• _EXERCISE INSTRUCTIONS_: Check each line below for the word "unplaced". Then give only how many lines have it.

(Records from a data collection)
- Opening Delimiter -

(* ===== verification/Istio.v ===== *)
(** * istio.go: PeerAuthentication, Sidecar and custom ServiceEntries *)

From S2P Require Import Prelude GoStrings Json K8s ApiTypes External Names Metadata ShorthandValues.
From S2P Require Import NetpolCommon.
Local Open Scope string_scope.
Local Open Scope list_scope.

(** ["custom[<i>]"], the place an error names. *)
Definition customAt (i : nat) : string := "custom[" +:+ Itoa (Z.of_nat i) +:+ "]".

(** A loop over a slice with the index of each element. *)
Fixpoint traverse_from {A B} (f : nat → A → outcome B) (i : nat) (l : list A) : outcome (list B) :=
  match l with
  | [] => Ok []
  | x :: l => y ← f i x; ys ← traverse_from f (S i) l; Ok (y :: ys)
  end.
Definition traverse_i {A B} (f : nat → A → outcome B) (l : list A) : outcome (list B) := traverse_from f 0 l.

Definition mTLSMode (spec : option Istio) : MutualTLS_Mode :=
  match spec with
  | None => MutualTLS_STRICT
  | Some i =>
      match Istio_Mtls i with
      | None => MutualTLS_STRICT
      | Some m =>
          if String.eqb (Mtls_Mode m) "" then MutualTLS_STRICT
          else
            let mode := ToUpper (Mtls_Mode m) in
            if String.eqb mode "STRICT" then MutualTLS_STRICT
            else if String.eqb mode "PERMISSIVE" then MutualTLS_PERMISSIVE
            else if String.eqb mode "DISABLE" then MutualTLS_DISABLE
            else if String.eqb mode "UNSET" then MutualTLS_UNSET
            else MutualTLS_STRICT
      end
  end.

Definition sidecarResource (pkg : Package) (spec : option Istio) : option Object :=
  match spec with
  | None => None
  | Some i =>
      match Istio_Sidecar i with
      | None => None
      | Some sc =>
          if negb (Sidecar_Enabled sc) then None
          else if (match Istio_Ambient i with Some a => Ambient_Enabled a | None => false end) then None
          else
            let mode := if String.eqb (ToUpper (Sidecar_OutboundTrafficPolicyMode sc)) "ALLOW_ANY"
                        then OutboundTrafficPolicy_ALLOW_ANY else OutboundTrafficPolicy_REGISTRY_ONLY in
            Some (newObject (newMeta (prependName (Istio_PrependReleaseName i) (pkg_Name pkg) "sidecar") None None)
                    (Sidecar mode))
      end
  end.

Section Istio.
Context `{Ext}.

Definition customServiceEntry (i : nat) (elem : ServiceEntryCustomElem) : outcome Object :=
  let name := ServiceEntryCustom_Name elem in
  if String.eqb name "" then Err (Errorf (customAt i +:+ ": name is required"))
  else
    let meta := newMeta name (ServiceEntryCustom_Labels elem) (ServiceEntryCustom_Annotations elem) in
    if (0 <? size (ServiceEntryCustom_Spec elem))%nat then
      wrap (customAt i +:+ " " +:+ Quote name)
        (b ← Marshal_raw_map (ServiceEntryCustom_Spec elem);
         _ ← decode_ServiceEntry b;
         Ok (newObject meta (ServiceEntry (ServiceEntry_decoded b))))
    else Ok (newObject meta (ServiceEntry zeroServiceEntry)).

Definition generateCustomServiceEntries (spec : option Istio) : outcome (list Object) :=
  match spec with
  | None => Ok []
  | Some i =>
      match Istio_ServiceEntries i with
      | None => Ok []
      | Some ses => traverse_i customServiceEntry (ServiceEntries_Custom ses)
      end
  end.

Definition generateIstio (pkg : Package) (spec : Istio) : outcome (list Object) :=
  let mode := mTLSMode (Some spec) in
  let peerAuth := newObject
    (newMeta (prependName (Istio_PrependReleaseName spec) (pkg_Name pkg) "default-peer-auth") None None)
    (PeerAuthentication mode) in
  let sidecar := match sidecarResource pkg (Some spec) with Some sc => [sc] | None => [] end in
  ses ← wrap "istio.serviceEntries" (generateCustomServiceEntries (Some spec));
  Ok ([peerAuth] ++ sidecar ++ ses).

(** ** Lemmas *)

Lemma traverse_from_returns {A B} (f : nat → A → outcome B) i l :
  (∀ i x, returns (f i x)) → returns (traverse_from f i l).
Proof.
  intros Hf. revert i. induction l as [|x l IH]; intros i; simpl; [done|].
  apply bind_returns; [done|]. intros y _. apply bind_returns; [apply IH|done].
Qed.

Lemma traverse_from_Forall {A B} (P : B → Prop) (f : nat → A → outcome B) i l out :
  traverse_from f i l = Ok out → (∀ i x y, f i x = Ok y → P y) → Forall P out.
Proof.
  revert i out. induction l as [|x l IH]; intros i out; simpl; [by intros [= <-]|].
  intros (y & Hy & Hout)%bind_Ok HP. apply bind_Ok in Hout as (ys & Hys & [= <-]).
  constructor; [by eapply HP|by eapply IH].
Qed.

Lemma customServiceEntry_returns `{!ExtReturns} i elem : returns (customServiceEntry i elem).
Proof.
  unfold customServiceEntry. destruct (String.eqb _ ""); [done|]. cbv zeta. destruct (0 <? _)%nat; [|done].
  apply wrap_returns. apply bind_returns; [auto with go|]. intros b _.
  apply bind_returns; [apply ret_ServiceEntry|done].
Qed.

Lemma generateIstio_returns `{!ExtReturns} pkg spec : returns (generateIstio pkg spec).
Proof.
  unfold generateIstio. apply bind_returns; [|done]. apply wrap_returns.
  unfold generateCustomServiceEntries. destruct (Istio_ServiceEntries spec); [|done].
  apply traverse_from_returns. intros; apply customServiceEntry_returns.
Qed.

(** What the istio pass hands over. *)
Definition istio_object (o : Object) : Prop :=
  unplaced o ∧ type_of (o_Body o) ∈ [TPeerAuthentication; TSidecar; TServiceEntry].

Lemma customServiceEntry_object i elem o :
  customServiceEntry i elem = Ok o → unplaced o ∧ type_of (o_Body o) = TServiceEntry.
Proof.
  unfold customServiceEntry. destruct (String.eqb _ ""); [done|]. cbv zeta. destruct (0 <? _)%nat; [|by intros [= <-]].
  intros (b & _ & (u & _ & [= <-])%bind_Ok)%wrap_Ok%bind_Ok. done.
Qed.

Lemma sidecarResource_object pkg spec o :
  sidecarResource pkg spec = Some o → unplaced o ∧ type_of (o_Body o) = TSidecar.
Proof.
  unfold sidecarResource. destruct spec as [i|]; [|done]. destruct (Istio_Sidecar i); [|done].
  destruct (negb _); [done|].
  destruct (Istio_Ambient i) as [[[]]|]; simpl; intros Ho; by inversion Ho.
Qed.

Lemma custom_istio_objects spec ses :
  generateCustomServiceEntries (Some spec) = Ok ses → Forall istio_object ses.
Proof.
  unfold generateCustomServiceEntries. intros Hses.
  destruct (Istio_ServiceEntries spec); [|injection Hses as <-; constructor].
  eapply traverse_from_Forall; [done|]. intros ? x y [Hu Ht]%customServiceEntry_object. split; [done|].
  rewrite Ht. set_solver.
Qed.

Lemma generateIstio_objects pkg spec out : generateIstio pkg spec = Ok out → Forall istio_object out.
Proof.
  unfold generateIstio. destruct (sidecarResource pkg (Some spec)) as [sc|] eqn:E;
    intros (ses & Hses%wrap_Ok & Ho)%bind_Ok; injection Ho as <-;
    (apply Forall_cons; split; [split; [done|simpl; set_solver]|]).
  - apply sidecarResource_object in E as [Hu Ht]. apply Forall_cons. split; [|by eapply custom_istio_objects].
    split; [done|]. rewrite Ht. set_solver.
  - by eapply custom_istio_objects.
Qed.

Lemma sidecar_on pkg spec :
  is_Some (sidecarResource pkg (Some spec)) ↔
  ∃ sc, Istio_Sidecar spec = Some sc ∧ Sidecar_Enabled sc = true ∧
        match Istio_Ambient spec with Some a => Ambient_Enabled a = false | None => True end.
Proof.
  unfold sidecarResource. destruct (Istio_Sidecar spec) as [sc|].
  - destruct (Sidecar_Enabled sc) eqn:He; simpl.
    + destruct (Istio_Ambient spec) as [[[]]|]; simpl;
        first [split; [by intros []|by intros (? & _ & _ & ?)]|split; [intros _; by exists sc|by eexists]].
    + split; [by intros []|]. intros (sc' & [= <-] & ? & _). congruence.
  - split; [by intros []|]. by intros (? & ? & _).
Qed.

Lemma sidecarResource_mode pkg spec o :
  sidecarResource pkg spec = Some o →
  ∃ mode, o_Body o = Sidecar mode ∧
    (mode = OutboundTrafficPolicy_ALLOW_ANY →
     ∃ i sc, spec = Some i ∧ Istio_Sidecar i = Some sc ∧ ToUpper (Sidecar_OutboundTrafficPolicyMode sc) = "ALLOW_ANY").
Proof.
  unfold sidecarResource. destruct spec as [i|]; [|done]. destruct (Istio_Sidecar i) as [sc|] eqn:Hsc; [|done].
  destruct (negb _); [done|]. destruct (match Istio_Ambient i with Some a => Ambient_Enabled a | None => false end); [done|].
  intros [= <-]. eexists. split; [reflexivity|].
  destruct (String.eqb_spec (ToUpper (Sidecar_OutboundTrafficPolicyMode sc)) "ALLOW_ANY"); [|done].
  intros _. by exists i, sc.
Qed.

(** The mesh settings fall back to the strict ones. The mTLS mode is STRICT
    unless the author named another mode (in any case), so an absent or unknown
    mode never weakens it; a Sidecar is emitted exactly when it is switched on
    and ambient mode is off, with REGISTRY_ONLY unless ALLOW_ANY is named. *)
Theorem generateIstio_secure pkg spec out (Hout : generateIstio pkg spec = Ok out) :
  (∃ o rest, out = o :: rest ∧ o_Body o = PeerAuthentication (mTLSMode (Some spec))) ∧
  (mTLSMode (Some spec) ≠ MutualTLS_STRICT →
     ∃ m, Istio_Mtls spec = Some m ∧ ToUpper (Mtls_Mode m) ∈ ["PERMISSIVE"; "DISABLE"; "UNSET"]) ∧
  ((∃ o mode, o ∈ out ∧ o_Body o = Sidecar mode) ↔
     ∃ sc, Istio_Sidecar spec = Some sc ∧ Sidecar_Enabled sc = true ∧
           match Istio_Ambient spec with Some a => Ambient_Enabled a = false | None => True end) ∧
  (∀ o, o ∈ out → o_Body o = Sidecar OutboundTrafficPolicy_ALLOW_ANY →
     ∃ sc, Istio_Sidecar spec = Some sc ∧ ToUpper (Sidecar_OutboundTrafficPolicyMode sc) = "ALLOW_ANY").
Proof.
  unfold generateIstio in Hout. apply bind_Ok in Hout as (ses & Hses%wrap_Ok & Hout%(inj Ok)). subst out.
  assert (Forall (λ o, type_of (o_Body o) = TServiceEntry) ses) as Hse.
  { unfold generateCustomServiceEntries in Hses. destruct (Istio_ServiceEntries spec); [|injection Hses as <-; constructor].
    eapply traverse_from_Forall; [done|]. by intros ? x y [_ Ht]%customServiceEntry_object. }
  rewrite Forall_forall in Hse. cbn [app]. split_and!.
  - eexists _, _. split; reflexivity.
  - unfold mTLSMode. destruct (Istio_Mtls spec) as [m|]; [|done]. intros Hne. exists m. split; [done|].
    destruct (String.eqb (Mtls_Mode m) ""); [done|]. cbv zeta in Hne.
    destruct (String.eqb_spec (ToUpper (Mtls_Mode m)) "STRICT"); [done|].
    destruct (String.eqb_spec (ToUpper (Mtls_Mode m)) "PERMISSIVE") as [->|]; [set_solver|].
    destruct (String.eqb_spec (ToUpper (Mtls_Mode m)) "DISABLE") as [->|]; [set_solver|].
    destruct (String.eqb_spec (ToUpper (Mtls_Mode m)) "UNSET") as [->|]; [set_solver|done].
  - rewrite <-(sidecar_on pkg). split.
    + intros (o & mode & Hin & Hb). apply elem_of_cons in Hin as [->|Hin]; [done|].
      destruct (sidecarResource pkg (Some spec)) as [sc|]; [by eexists|]. specialize (Hse o Hin). by rewrite Hb in Hse.
    + intros [sc Hsc]. exists sc. rewrite Hsc. destruct (sidecarResource_mode pkg (Some spec) sc Hsc) as (mode & Hb & _).
      exists mode. split; [set_solver|done].
  - intros o Hin Hb. apply elem_of_cons in Hin as [->|Hin]; [done|]. apply elem_of_app in Hin as [Hin|Hin].
    + destruct (sidecarResource pkg (Some spec)) as [sc|] eqn:Hsc; [|by apply elem_of_nil in Hin].
      apply list_elem_of_singleton in Hin as ->. destruct (sidecarResource_mode pkg (Some spec) sc Hsc) as (mode & Hb' & Hm).
      rewrite Hb in Hb'. injection Hb' as <-. destruct (Hm eq_refl) as (i & s & [= <-] & Hs & Hu). by exists s.
    + specialize (Hse o Hin). by rewrite Hb in Hse.
Qed.
End Istio.

Definition example_istio : Istio :=
  {| Istio_Ambient := None; Istio_AuthorizationPolicies := None; Istio_Enabled := true;
     Istio_Mtls := Some {| Mtls_Mode := "strictt" |}; Istio_PrependReleaseName := false; Istio_ServiceEntries := None;
     Istio_Sidecar := Some {| Sidecar_Enabled := true; Sidecar_OutboundTrafficPolicyMode := "" |} |}.
Definition example_istio_objects : list Object :=
  match generateIstio (demo_package demo_spec) example_istio with Ok out => out | _ => [] end.

Lemma generateIstio_secure_witness :
  ∃ o rest, example_istio_objects = o :: rest ∧ o_Body o = PeerAuthentication MutualTLS_STRICT.
Proof.
  apply (generateIstio_secure (demo_package demo_spec) example_istio example_istio_objects).
  vm_compute. reflexivity.
Defined.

- Closing Delimiter -

• _WRITTEN RESPONSE_: 3